• **EXERCISE GOAL**: From the listing below, select every line where the word "pose" appears.

-------- MATERIAL TO PROCESS --------

(* ===== verification/WALSegmentFacts.v ===== *)
(** * What a torn segment reads back as *)

From S2P Require Import Prelude OSFile StringCodec Bytes WALEntry WALSegment.

Section Frames.
Context `{SN : Snappy} {SL : SnappyLaws}.

(** ** Frames *)

Definition payload (e : WALEntry) : list Z := match Encode e with Ok b => snappy_Encode b | _ => [] end.

Definition frame (e : WALEntry) : list Z := [Entry_Type e] ++ be32 (u32 (zlen (payload e))) ++ payload e.

Definition segment_bytes (es : list WALEntry) : list Z := concat (map frame es).

(** An entry the log can hold. *)
Definition frame_ok (e : WALEntry) : Prop := entry_ok e /\ zlen (payload e) < 2 ^ 32.

Lemma zlen_frame e : zlen (frame e) = 5 + zlen (payload e).
Proof. unfold frame. rewrite !zlen_app, zlen_be32. change (zlen [Entry_Type e]) with 1. lia. Qed.

Lemma segment_bytes_app es es' : segment_bytes (es ++ es') = segment_bytes es ++ segment_bytes es'.
Proof. unfold segment_bytes. rewrite map_app, concat_app. reflexivity. Qed.

Lemma segment_bytes_take es j : exists r, segment_bytes es = segment_bytes (take j es) ++ r.
Proof. exists (segment_bytes (drop j es)). rewrite <- segment_bytes_app, take_drop. reflexivity. Qed.

Lemma segment_bytes_mono es i j : (i <= j)%nat -> zlen (segment_bytes (take i es)) <= zlen (segment_bytes (take j es)).
Proof.
  intros H. destruct (segment_bytes_take (take j es) i) as [r ->]. rewrite take_take, (Nat.min_l i j) by lia. rewrite zlen_app. pose proof (zlen_nonneg r). lia.
Qed.

Lemma payload_decodes e : entry_ok e -> exists data, snappy_Decode (payload e) = Some data /\ UnmarshalEntry (Entry_Type e) data = Ok (read_of e).
Proof. intros H. destruct (entry_codec e H) as (b & Eb & Hb). exists b. unfold payload. rewrite Eb, snappy_inverse. auto. Qed.

(** ** One step of the reader *)

Lemma Next_frame e rest r :
  frame_ok e -> sr_rest r = frame e ++ rest ->
  sr_Next r = (Ok true, mkSR rest (Some (read_of e)) (sr_n r + zlen (frame e)) None).
Proof.
  intros [He Hl] Er. unfold sr_Next. rewrite Er. unfold frame at 1. cbn [app].
  change (Entry_Type e :: (be32 (u32 (zlen (payload e))) ++ payload e) ++ rest) with ([Entry_Type e] ++ (be32 (u32 (zlen (payload e))) ++ payload e) ++ rest).
  rewrite <- app_assoc, !zlen_app, zlen_be32. change (zlen [Entry_Type e]) with 1.
  pose proof (zlen_nonneg (payload e)). pose proof (zlen_nonneg rest). destruct (Z.ltb_spec (1 + (4 + (zlen (payload e) + zlen rest))) 5); [lia|].
  change (drop 5 ([Entry_Type e] ++ ?x)) with (drop 4 x). change (drop 1 ([Entry_Type e] ++ ?x)) with x. cbn [hd app]. peel. rewrite u32_small, de_be32 by lia.
  rewrite zlen_app. destruct (Z.ltb_spec (zlen (payload e) + zlen rest) (zlen (payload e))); [lia|]. rewrite take_app_zlen, drop_app_zlen.
  destruct (payload_decodes e He) as (data & -> & ->). rewrite zlen_frame. reflexivity.
Qed.

Lemma Next_torn e part more r :
  frame_ok e -> frame e = part ++ more -> part <> [] -> more <> [] -> sr_rest r = part ->
  sr_Next r = (Ok true, sr_fail [] ErrUnexpectedEOF r).
Proof.
  intros [_ Hl] E Hp Hm Er. unfold sr_Next. rewrite Er. destruct part as [|x part]; [congruence|]. set (p := x :: part) in *. clearbody p. clear x part Er.
  destruct (Z.ltb_spec (zlen p) 5) as [|H5]; [destruct p; [congruence|]; reflexivity|].
  assert (zlen p < zlen (frame e)) as Hlt.
  { rewrite E, zlen_app. destruct more; [congruence|]. rewrite zlen_cons. pose proof (zlen_nonneg more). lia. }
  assert (take 4 (drop 1 p) = be32 (u32 (zlen (payload e)))) as ->.
  { assert (take 5 p = take 5 (frame e)) as Et by (rewrite E, take_app_le; [reflexivity|unfold zlen in H5; lia]).
    change (take 4 (drop 1 p)) with (take (5 - 1) (drop 1 p)). rewrite <- skipn_firstn_comm, Et. unfold frame. change (take 5 ([?a] ++ ?l)) with (a :: take 4 l). peel. reflexivity. }
  rewrite u32_small by (pose proof (zlen_nonneg (payload e)); lia). rewrite de_be32 by (pose proof (zlen_nonneg (payload e)); lia).
  assert (zlen (drop 5 p) = zlen p - 5) as -> by (unfold zlen in *; rewrite length_drop; lia). rewrite zlen_frame in Hlt.
  destruct (Z.ltb_spec (zlen p - 5) (zlen (payload e))); [|lia]. destruct p; [congruence|]. reflexivity.
Qed.

(** ** All of a segment *)

(** What the loop of a client sees up to the end of the file or the first error: the
    entries, the count, whether there was an error.  Every round takes five bytes. *)
Fixpoint read_all (fuel : nat) (r : WALSegmentReader) : option (list ReadEntry * Z * bool) :=
  match fuel with
  | O => None
  | S fuel' =>
      match sr_Next r with
      | (Ok false, r) => Some ([], sr_Count r, false)
      | (Ok true, r) =>
          match sr_Read r with
          | Ok (Some e) => match read_all fuel' r with Some (es, n, bad) => Some (e :: es, n, bad) | None => None end
          | Ok None => None
          | Err _ => Some ([], sr_Count r, true)
          | Panic => None
          end
      | _ => None
      end
  end.

Lemma read_all_frames es part r fuel :
  Forall frame_ok es -> sr_rest r = segment_bytes es ++ part -> (length es < fuel)%nat ->
  (part = [] \/ exists e more, frame_ok e /\ frame e = part ++ more /\ more <> []) ->
  read_all fuel r = Some (map read_of es, sr_n r + zlen (segment_bytes es), negb (bool_decide (part = []))).
Proof.
  intros H. revert r fuel. induction H as [|e es He _ IH]; intros r fuel Er Hf Hp; (destruct fuel as [|fuel]; [cbn in Hf; lia|]); cbn [read_all].
  - cbn [segment_bytes map concat app] in Er. destruct (decide (part = [])) as [->|Hne].
    + unfold sr_Next. rewrite Er. unfold sr_Count. rewrite (bool_decide_true ([] = [])) by reflexivity. change (zlen (segment_bytes [])) with 0. rewrite Z.add_0_r. reflexivity.
    + destruct Hp as [?|(e & more & He & E & Hm)]; [congruence|]. rewrite (Next_torn e part more r He E Hne Hm Er). cbn.
      rewrite (bool_decide_false (part = [])) by exact Hne. change (zlen (segment_bytes [])) with 0. rewrite Z.add_0_r. reflexivity.
  - change (segment_bytes (e :: es)) with (frame e ++ segment_bytes es) in *. rewrite <- app_assoc in Er. rewrite (Next_frame e _ r He Er). cbn [sr_Read sr_err sr_entry].
    rewrite (IH (mkSR (segment_bytes es ++ part) (Some (read_of e)) (sr_n r + zlen (frame e)) None) fuel eq_refl ltac:(cbn in Hf; lia) Hp).
    cbn [sr_n map]. do 2 f_equal. rewrite zlen_app. f_equal. lia.
Qed.

(** A prefix of a segment is some whole frames and part of the next one. *)
Lemma prefix_frames es data :
  data `prefix_of` segment_bytes es ->
  exists j part, (j <= length es)%nat /\ data = segment_bytes (take j es) ++ part
    /\ (part = [] \/ exists e more, es !! j = Some e /\ frame e = part ++ more /\ more <> []).
Proof.
  revert data. induction es as [|e es IH]; intros data [s Hs].
  - destruct data; [|discriminate]. exists 0%nat, []. auto.
  - change (segment_bytes (e :: es)) with (frame e ++ segment_bytes es) in Hs. destruct (decide (length data < length (frame e))%nat) as [Hlt|Hge].
    + exists 0%nat, data. split; [lia|]. split; [reflexivity|]. right. exists e, (drop (length data) (frame e)). split; [reflexivity|].
      assert (data = take (length data) (frame e)) as Ed.
      { rewrite <- (take_app_le (frame e) (segment_bytes es)) by lia. rewrite Hs. symmetry. apply take_app_length. }
      split; [rewrite Ed at 1; symmetry; apply take_drop|]. intros E. assert (length (drop (length data) (frame e)) = 0%nat) as E0 by (rewrite E; reflexivity). rewrite length_drop in E0. lia.
    + assert (exists d, data = frame e ++ d) as [d ->].
      { exists (drop (length (frame e)) data). rewrite <- (take_drop (length (frame e)) data) at 1. f_equal.
        rewrite <- (take_app_le data s) by lia. rewrite <- Hs. apply take_app_length. }
      rewrite <- app_assoc in Hs. apply app_inv_head in Hs. destruct (IH d) as (j & part & Hj & Hd & Hp); [exists s; exact Hs|].
      exists (S j), part. split; [cbn; lia|]. split; [|exact Hp]. rewrite Hd. cbn [take]. change (segment_bytes (e :: take j es)) with (frame e ++ segment_bytes (take j es)). rewrite app_assoc. reflexivity.
Qed.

--------

• **RESPONSE TO THE TASK**:
  intros H. destruct (segment_bytes_take (take j es) i) as [r ->]. rewrite take_take, (Nat.min_l i j) by lia. rewrite zlen_app. pose proof (zlen_nonneg r). lia.
  pose proof (zlen_nonneg (payload e)). pose proof (zlen_nonneg rest). destruct (Z.ltb_spec (1 + (4 + (zlen (payload e) + zlen rest))) 5); [lia|].
  { rewrite E, zlen_app. destruct more; [congruence|]. rewrite zlen_cons. pose proof (zlen_nonneg more). lia. }
  rewrite u32_small by (pose proof (zlen_nonneg (payload e)); lia). rewrite de_be32 by (pose proof (zlen_nonneg (payload e)); lia).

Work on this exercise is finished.